* **What you have to do**: Your output should contain every record, unchanged.

(Source data begins)

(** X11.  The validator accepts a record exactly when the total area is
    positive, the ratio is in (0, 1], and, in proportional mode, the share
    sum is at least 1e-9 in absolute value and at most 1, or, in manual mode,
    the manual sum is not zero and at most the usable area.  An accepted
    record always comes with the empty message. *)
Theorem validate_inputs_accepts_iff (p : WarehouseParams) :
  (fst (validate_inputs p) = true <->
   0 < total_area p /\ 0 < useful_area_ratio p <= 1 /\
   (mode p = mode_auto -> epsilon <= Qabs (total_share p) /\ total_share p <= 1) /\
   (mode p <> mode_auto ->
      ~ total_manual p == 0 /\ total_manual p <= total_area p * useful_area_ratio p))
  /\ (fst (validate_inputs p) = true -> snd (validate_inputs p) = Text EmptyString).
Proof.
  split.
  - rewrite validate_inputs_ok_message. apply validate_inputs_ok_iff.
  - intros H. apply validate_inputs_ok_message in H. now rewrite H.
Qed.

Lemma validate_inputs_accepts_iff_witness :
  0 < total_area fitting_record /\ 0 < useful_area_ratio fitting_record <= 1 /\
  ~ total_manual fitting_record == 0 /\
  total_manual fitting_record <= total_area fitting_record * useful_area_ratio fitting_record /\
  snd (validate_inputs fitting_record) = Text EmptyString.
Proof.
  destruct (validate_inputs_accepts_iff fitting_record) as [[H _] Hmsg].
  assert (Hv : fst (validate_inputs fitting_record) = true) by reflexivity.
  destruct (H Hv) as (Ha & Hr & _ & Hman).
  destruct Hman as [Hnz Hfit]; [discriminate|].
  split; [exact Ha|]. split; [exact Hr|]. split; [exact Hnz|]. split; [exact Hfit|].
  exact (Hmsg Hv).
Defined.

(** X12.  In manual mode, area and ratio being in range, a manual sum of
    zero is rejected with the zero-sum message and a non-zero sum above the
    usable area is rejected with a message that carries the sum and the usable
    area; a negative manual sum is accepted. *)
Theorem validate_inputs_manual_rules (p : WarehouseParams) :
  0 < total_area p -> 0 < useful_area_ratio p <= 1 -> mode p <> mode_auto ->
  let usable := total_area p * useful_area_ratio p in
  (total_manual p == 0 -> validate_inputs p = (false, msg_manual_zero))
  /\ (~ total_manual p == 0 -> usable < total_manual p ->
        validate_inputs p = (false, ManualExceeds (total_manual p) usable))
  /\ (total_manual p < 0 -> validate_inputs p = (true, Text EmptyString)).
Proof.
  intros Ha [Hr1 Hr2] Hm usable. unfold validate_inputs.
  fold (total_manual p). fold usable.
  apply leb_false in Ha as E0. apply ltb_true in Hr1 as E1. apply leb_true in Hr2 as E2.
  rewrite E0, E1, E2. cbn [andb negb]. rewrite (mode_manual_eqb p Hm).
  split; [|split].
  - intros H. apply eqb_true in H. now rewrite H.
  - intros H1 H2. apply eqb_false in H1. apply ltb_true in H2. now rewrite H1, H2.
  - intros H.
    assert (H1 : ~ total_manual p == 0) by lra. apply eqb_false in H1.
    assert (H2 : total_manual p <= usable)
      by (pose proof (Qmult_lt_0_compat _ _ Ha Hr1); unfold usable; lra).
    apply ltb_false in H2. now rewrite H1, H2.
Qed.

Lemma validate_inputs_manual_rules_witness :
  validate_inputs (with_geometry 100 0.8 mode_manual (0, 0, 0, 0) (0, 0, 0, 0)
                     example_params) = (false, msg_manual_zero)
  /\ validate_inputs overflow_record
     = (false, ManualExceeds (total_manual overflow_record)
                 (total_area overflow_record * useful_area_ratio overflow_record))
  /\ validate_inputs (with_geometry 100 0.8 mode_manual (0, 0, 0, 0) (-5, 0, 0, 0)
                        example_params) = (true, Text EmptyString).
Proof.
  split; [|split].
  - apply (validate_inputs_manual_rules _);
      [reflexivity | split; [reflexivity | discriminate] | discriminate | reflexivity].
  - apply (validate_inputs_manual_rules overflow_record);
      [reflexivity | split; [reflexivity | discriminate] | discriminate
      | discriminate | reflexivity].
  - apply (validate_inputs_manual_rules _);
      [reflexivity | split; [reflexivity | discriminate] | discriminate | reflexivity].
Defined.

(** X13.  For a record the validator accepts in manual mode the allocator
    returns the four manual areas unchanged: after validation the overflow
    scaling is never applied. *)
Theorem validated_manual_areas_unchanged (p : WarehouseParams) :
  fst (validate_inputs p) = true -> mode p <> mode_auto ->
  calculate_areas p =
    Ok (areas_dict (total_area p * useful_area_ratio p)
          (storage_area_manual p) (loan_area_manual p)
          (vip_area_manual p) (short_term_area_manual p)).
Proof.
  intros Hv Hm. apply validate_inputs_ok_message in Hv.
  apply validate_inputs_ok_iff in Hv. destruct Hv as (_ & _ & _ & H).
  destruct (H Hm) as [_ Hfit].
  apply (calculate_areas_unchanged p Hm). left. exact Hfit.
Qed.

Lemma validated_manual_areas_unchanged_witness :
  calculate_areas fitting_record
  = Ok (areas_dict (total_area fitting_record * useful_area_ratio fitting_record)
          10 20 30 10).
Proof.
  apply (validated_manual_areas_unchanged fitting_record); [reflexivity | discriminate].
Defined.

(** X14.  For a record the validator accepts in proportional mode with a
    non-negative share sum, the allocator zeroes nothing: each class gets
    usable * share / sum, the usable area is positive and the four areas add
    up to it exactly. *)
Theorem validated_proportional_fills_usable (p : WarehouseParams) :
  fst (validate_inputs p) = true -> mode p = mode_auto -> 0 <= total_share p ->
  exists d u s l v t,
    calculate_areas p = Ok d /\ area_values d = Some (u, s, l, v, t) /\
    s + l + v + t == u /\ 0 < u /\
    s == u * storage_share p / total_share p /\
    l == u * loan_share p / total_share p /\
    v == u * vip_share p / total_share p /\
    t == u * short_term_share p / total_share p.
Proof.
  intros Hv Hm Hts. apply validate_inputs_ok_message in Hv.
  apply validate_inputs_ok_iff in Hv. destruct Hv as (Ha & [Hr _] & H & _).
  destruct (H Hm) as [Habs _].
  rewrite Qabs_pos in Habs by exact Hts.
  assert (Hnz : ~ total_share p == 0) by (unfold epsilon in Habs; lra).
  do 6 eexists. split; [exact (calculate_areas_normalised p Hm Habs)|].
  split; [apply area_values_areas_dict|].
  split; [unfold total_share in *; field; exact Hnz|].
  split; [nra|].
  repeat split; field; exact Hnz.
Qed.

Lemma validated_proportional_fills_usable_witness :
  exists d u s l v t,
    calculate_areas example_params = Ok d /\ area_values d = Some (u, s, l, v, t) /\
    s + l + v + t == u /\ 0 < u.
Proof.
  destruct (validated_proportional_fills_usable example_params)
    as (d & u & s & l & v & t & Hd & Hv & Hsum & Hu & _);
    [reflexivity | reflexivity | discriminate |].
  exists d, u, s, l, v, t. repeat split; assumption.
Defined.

(Source data ends)

* **Task answer**:
(** X11.  The validator accepts a record exactly when the total area is
    positive, the ratio is in (0, 1], and, in proportional mode, the share
    sum is at least 1e-9 in absolute value and at most 1, or, in manual mode,
    the manual sum is not zero and at most the usable area.  An accepted
    record always comes with the empty message. *)
Theorem validate_inputs_accepts_iff (p : WarehouseParams) :
  (fst (validate_inputs p) = true <->
   0 < total_area p /\ 0 < useful_area_ratio p <= 1 /\
   (mode p = mode_auto -> epsilon <= Qabs (total_share p) /\ total_share p <= 1) /\
   (mode p <> mode_auto ->
      ~ total_manual p == 0 /\ total_manual p <= total_area p * useful_area_ratio p))
  /\ (fst (validate_inputs p) = true -> snd (validate_inputs p) = Text EmptyString).
Proof.
  split.
  - rewrite validate_inputs_ok_message. apply validate_inputs_ok_iff.
  - intros H. apply validate_inputs_ok_message in H. now rewrite H.
Qed.

Lemma validate_inputs_accepts_iff_witness :
  0 < total_area fitting_record /\ 0 < useful_area_ratio fitting_record <= 1 /\
  ~ total_manual fitting_record == 0 /\
  total_manual fitting_record <= total_area fitting_record * useful_area_ratio fitting_record /\
  snd (validate_inputs fitting_record) = Text EmptyString.
Proof.
  destruct (validate_inputs_accepts_iff fitting_record) as [[H _] Hmsg].
  assert (Hv : fst (validate_inputs fitting_record) = true) by reflexivity.
  destruct (H Hv) as (Ha & Hr & _ & Hman).
  destruct Hman as [Hnz Hfit]; [discriminate|].
  split; [exact Ha|]. split; [exact Hr|]. split; [exact Hnz|]. split; [exact Hfit|].
  exact (Hmsg Hv).
Defined.

(** X12.  In manual mode, area and ratio being in range, a manual sum of
    zero is rejected with the zero-sum message and a non-zero sum above the
    usable area is rejected with a message that carries the sum and the usable
    area; a negative manual sum is accepted. *)
Theorem validate_inputs_manual_rules (p : WarehouseParams) :
  0 < total_area p -> 0 < useful_area_ratio p <= 1 -> mode p <> mode_auto ->
  let usable := total_area p * useful_area_ratio p in
  (total_manual p == 0 -> validate_inputs p = (false, msg_manual_zero))
  /\ (~ total_manual p == 0 -> usable < total_manual p ->
        validate_inputs p = (false, ManualExceeds (total_manual p) usable))
  /\ (total_manual p < 0 -> validate_inputs p = (true, Text EmptyString)).
Proof.
  intros Ha [Hr1 Hr2] Hm usable. unfold validate_inputs.
  fold (total_manual p). fold usable.
  apply leb_false in Ha as E0. apply ltb_true in Hr1 as E1. apply leb_true in Hr2 as E2.
  rewrite E0, E1, E2. cbn [andb negb]. rewrite (mode_manual_eqb p Hm).
  split; [|split].
  - intros H. apply eqb_true in H. now rewrite H.
  - intros H1 H2. apply eqb_false in H1. apply ltb_true in H2. now rewrite H1, H2.
  - intros H.
    assert (H1 : ~ total_manual p == 0) by lra. apply eqb_false in H1.
    assert (H2 : total_manual p <= usable)
      by (pose proof (Qmult_lt_0_compat _ _ Ha Hr1); unfold usable; lra).
    apply ltb_false in H2. now rewrite H1, H2.
Qed.

Lemma validate_inputs_manual_rules_witness :
  validate_inputs (with_geometry 100 0.8 mode_manual (0, 0, 0, 0) (0, 0, 0, 0)
                     example_params) = (false, msg_manual_zero)
  /\ validate_inputs overflow_record
     = (false, ManualExceeds (total_manual overflow_record)
                 (total_area overflow_record * useful_area_ratio overflow_record))
  /\ validate_inputs (with_geometry 100 0.8 mode_manual (0, 0, 0, 0) (-5, 0, 0, 0)
                        example_params) = (true, Text EmptyString).
Proof.
  split; [|split].
  - apply (validate_inputs_manual_rules _);
      [reflexivity | split; [reflexivity | discriminate] | discriminate | reflexivity].
  - apply (validate_inputs_manual_rules overflow_record);
      [reflexivity | split; [reflexivity | discriminate] | discriminate
      | discriminate | reflexivity].
  - apply (validate_inputs_manual_rules _);
      [reflexivity | split; [reflexivity | discriminate] | discriminate | reflexivity].
Defined.

(** X13.  For a record the validator accepts in manual mode the allocator
    returns the four manual areas unchanged: after validation the overflow
    scaling is never applied. *)
Theorem validated_manual_areas_unchanged (p : WarehouseParams) :
  fst (validate_inputs p) = true -> mode p <> mode_auto ->
  calculate_areas p =
    Ok (areas_dict (total_area p * useful_area_ratio p)
          (storage_area_manual p) (loan_area_manual p)
          (vip_area_manual p) (short_term_area_manual p)).
Proof.
  intros Hv Hm. apply validate_inputs_ok_message in Hv.
  apply validate_inputs_ok_iff in Hv. destruct Hv as (_ & _ & _ & H).
  destruct (H Hm) as [_ Hfit].
  apply (calculate_areas_unchanged p Hm). left. exact Hfit.
Qed.

Lemma validated_manual_areas_unchanged_witness :
  calculate_areas fitting_record
  = Ok (areas_dict (total_area fitting_record * useful_area_ratio fitting_record)
          10 20 30 10).
Proof.
  apply (validated_manual_areas_unchanged fitting_record); [reflexivity | discriminate].
Defined.

(** X14.  For a record the validator accepts in proportional mode with a
    non-negative share sum, the allocator zeroes nothing: each class gets
    usable * share / sum, the usable area is positive and the four areas add
    up to it exactly. *)
Theorem validated_proportional_fills_usable (p : WarehouseParams) :
  fst (validate_inputs p) = true -> mode p = mode_auto -> 0 <= total_share p ->
  exists d u s l v t,
    calculate_areas p = Ok d /\ area_values d = Some (u, s, l, v, t) /\
    s + l + v + t == u /\ 0 < u /\
    s == u * storage_share p / total_share p /\
    l == u * loan_share p / total_share p /\
    v == u * vip_share p / total_share p /\
    t == u * short_term_share p / total_share p.
Proof.
  intros Hv Hm Hts. apply validate_inputs_ok_message in Hv.
  apply validate_inputs_ok_iff in Hv. destruct Hv as (Ha & [Hr _] & H & _).
  destruct (H Hm) as [Habs _].
  rewrite Qabs_pos in Habs by exact Hts.
  assert (Hnz : ~ total_share p == 0) by (unfold epsilon in Habs; lra).
  do 6 eexists. split; [exact (calculate_areas_normalised p Hm Habs)|].
  split; [apply area_values_areas_dict|].
  split; [unfold total_share in *; field; exact Hnz|].
  split; [nra|].
  repeat split; field; exact Hnz.
Qed.

Lemma validated_proportional_fills_usable_witness :
  exists d u s l v t,
    calculate_areas example_params = Ok d /\ area_values d = Some (u, s, l, v, t) /\
    s + l + v + t == u /\ 0 < u.
Proof.
  destruct (validated_proportional_fills_usable example_params)
    as (d & u & s & l & v & t & Hd & Hv & Hsum & Hu & _);
    [reflexivity | reflexivity | discriminate |].
  exists d, u, s, l, v, t. repeat split; assumption.
Defined.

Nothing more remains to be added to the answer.